Exercise objective: Go to the line in the entries below that holds "ret (memcpy (_wrap o), _wrap o)" and repeat exactly from there through the line that holds "(* string <-> non-string *)", inclusive.

____ Data records

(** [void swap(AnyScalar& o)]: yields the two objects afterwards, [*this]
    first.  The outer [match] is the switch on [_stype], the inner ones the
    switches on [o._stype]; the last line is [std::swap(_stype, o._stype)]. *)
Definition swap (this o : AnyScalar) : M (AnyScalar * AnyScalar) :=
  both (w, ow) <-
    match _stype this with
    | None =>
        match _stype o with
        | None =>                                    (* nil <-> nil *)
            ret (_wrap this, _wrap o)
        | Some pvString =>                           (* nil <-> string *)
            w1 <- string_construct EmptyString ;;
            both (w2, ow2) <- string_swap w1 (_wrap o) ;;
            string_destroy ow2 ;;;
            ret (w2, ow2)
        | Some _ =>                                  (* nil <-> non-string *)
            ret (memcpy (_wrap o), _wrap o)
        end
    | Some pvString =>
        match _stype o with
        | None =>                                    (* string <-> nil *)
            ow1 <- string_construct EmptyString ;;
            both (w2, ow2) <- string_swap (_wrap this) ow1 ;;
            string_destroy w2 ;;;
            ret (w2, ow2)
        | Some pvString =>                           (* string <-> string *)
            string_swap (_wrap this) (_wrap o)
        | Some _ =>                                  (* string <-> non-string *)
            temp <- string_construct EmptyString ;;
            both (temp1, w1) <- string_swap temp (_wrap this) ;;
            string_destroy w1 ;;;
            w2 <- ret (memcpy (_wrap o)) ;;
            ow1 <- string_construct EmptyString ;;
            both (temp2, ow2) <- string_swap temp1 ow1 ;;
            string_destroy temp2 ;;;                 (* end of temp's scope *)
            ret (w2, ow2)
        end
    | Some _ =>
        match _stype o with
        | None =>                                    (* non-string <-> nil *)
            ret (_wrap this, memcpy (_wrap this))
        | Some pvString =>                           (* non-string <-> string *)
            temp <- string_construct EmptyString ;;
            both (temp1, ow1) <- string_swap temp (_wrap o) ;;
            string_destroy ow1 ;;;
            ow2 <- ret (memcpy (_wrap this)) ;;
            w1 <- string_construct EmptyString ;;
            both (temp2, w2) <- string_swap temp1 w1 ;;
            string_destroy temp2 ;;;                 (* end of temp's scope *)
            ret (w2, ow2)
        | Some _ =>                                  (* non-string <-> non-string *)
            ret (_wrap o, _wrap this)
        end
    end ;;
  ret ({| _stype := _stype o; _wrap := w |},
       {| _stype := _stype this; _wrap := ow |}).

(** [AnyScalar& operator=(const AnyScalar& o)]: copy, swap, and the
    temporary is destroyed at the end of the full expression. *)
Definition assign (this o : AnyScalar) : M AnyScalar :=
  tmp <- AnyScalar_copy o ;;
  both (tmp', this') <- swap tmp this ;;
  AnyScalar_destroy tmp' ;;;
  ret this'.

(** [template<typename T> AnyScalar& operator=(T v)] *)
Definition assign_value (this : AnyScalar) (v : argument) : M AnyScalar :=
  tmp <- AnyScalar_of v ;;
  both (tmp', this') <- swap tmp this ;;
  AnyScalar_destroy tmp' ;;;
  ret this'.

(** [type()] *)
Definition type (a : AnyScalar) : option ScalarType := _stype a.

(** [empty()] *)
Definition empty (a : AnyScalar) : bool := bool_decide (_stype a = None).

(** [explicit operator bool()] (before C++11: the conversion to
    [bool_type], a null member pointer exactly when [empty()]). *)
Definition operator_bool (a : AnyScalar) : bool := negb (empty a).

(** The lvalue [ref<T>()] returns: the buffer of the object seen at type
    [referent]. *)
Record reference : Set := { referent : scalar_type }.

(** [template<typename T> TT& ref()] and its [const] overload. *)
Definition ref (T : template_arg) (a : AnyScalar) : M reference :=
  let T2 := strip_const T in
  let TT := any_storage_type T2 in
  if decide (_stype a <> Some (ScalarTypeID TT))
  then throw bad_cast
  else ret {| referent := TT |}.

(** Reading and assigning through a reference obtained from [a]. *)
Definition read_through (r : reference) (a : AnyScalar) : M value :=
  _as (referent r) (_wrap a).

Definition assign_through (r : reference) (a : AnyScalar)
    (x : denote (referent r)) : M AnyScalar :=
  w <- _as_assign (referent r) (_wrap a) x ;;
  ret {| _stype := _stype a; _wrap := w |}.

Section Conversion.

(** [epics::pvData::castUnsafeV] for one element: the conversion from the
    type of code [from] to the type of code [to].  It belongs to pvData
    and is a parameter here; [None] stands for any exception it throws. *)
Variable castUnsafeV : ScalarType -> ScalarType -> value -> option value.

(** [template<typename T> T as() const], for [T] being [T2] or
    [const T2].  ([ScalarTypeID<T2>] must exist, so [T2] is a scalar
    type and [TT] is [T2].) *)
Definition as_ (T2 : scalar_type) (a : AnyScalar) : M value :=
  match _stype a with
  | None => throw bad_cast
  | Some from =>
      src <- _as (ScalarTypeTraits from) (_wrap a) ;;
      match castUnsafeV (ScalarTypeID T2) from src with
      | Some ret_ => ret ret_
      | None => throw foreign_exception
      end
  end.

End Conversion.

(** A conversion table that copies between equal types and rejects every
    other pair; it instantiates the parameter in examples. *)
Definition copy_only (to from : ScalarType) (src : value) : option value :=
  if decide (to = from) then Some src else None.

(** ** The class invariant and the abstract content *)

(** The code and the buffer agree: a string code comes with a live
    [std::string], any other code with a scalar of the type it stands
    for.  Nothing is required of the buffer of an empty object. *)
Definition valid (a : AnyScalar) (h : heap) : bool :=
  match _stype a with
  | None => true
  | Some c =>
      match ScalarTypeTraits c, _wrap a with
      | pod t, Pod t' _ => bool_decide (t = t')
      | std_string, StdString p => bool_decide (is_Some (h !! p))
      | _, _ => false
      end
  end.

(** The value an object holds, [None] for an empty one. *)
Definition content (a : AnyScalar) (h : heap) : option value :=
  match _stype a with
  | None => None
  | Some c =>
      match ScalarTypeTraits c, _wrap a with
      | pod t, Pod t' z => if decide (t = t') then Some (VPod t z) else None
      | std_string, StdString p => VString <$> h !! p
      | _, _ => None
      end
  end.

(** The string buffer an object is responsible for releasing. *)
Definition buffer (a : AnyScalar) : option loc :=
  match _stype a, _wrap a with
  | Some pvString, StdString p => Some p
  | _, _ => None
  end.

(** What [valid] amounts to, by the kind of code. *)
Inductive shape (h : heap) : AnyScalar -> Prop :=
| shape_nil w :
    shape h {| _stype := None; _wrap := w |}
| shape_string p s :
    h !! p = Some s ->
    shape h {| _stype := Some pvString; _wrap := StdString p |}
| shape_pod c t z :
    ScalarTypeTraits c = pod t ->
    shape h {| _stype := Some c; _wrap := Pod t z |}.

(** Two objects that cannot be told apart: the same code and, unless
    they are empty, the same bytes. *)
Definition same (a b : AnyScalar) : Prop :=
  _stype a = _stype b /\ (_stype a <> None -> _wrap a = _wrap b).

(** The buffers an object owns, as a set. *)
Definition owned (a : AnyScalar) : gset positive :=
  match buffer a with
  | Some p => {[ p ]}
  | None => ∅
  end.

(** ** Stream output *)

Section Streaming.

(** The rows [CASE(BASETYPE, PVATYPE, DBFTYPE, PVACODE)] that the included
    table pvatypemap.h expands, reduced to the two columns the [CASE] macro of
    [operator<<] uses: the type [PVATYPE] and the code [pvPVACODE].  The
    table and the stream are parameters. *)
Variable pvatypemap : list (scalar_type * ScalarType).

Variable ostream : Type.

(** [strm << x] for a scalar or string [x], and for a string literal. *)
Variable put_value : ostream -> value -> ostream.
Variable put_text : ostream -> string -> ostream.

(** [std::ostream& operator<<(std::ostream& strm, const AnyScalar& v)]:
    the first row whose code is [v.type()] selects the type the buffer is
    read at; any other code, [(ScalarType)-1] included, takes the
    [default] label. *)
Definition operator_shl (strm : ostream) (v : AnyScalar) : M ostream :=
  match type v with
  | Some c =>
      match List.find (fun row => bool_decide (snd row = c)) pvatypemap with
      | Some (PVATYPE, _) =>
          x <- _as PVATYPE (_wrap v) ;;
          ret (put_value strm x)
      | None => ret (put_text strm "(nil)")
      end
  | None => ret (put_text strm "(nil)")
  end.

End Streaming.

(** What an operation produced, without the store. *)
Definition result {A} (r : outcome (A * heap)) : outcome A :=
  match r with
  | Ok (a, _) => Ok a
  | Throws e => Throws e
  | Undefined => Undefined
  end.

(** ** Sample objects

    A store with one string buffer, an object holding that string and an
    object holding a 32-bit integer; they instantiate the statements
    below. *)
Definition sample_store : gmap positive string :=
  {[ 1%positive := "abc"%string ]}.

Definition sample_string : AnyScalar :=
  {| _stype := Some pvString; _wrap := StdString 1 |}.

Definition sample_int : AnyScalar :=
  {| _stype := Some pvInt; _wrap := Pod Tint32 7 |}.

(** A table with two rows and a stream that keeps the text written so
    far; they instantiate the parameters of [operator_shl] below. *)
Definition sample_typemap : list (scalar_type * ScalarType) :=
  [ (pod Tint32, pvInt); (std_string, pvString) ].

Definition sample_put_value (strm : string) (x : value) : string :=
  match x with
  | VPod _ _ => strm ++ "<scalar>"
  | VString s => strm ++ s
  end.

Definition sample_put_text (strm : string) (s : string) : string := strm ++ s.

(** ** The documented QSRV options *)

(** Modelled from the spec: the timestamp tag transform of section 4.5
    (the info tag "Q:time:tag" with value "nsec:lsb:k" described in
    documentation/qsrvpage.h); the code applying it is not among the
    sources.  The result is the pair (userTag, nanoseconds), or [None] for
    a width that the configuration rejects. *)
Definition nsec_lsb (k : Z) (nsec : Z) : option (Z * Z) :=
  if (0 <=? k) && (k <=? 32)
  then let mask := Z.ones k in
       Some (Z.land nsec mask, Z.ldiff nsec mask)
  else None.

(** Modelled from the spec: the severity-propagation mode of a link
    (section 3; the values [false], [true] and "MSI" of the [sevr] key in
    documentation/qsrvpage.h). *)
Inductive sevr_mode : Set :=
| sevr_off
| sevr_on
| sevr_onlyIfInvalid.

________

Output of the task:
            ret (memcpy (_wrap o), _wrap o)
        end
    | Some pvString =>
        match _stype o with
        | None =>                                    (* string <-> nil *)
            ow1 <- string_construct EmptyString ;;
            both (w2, ow2) <- string_swap (_wrap this) ow1 ;;
            string_destroy w2 ;;;
            ret (w2, ow2)
        | Some pvString =>                           (* string <-> string *)
            string_swap (_wrap this) (_wrap o)
        | Some _ =>                                  (* string <-> non-string *)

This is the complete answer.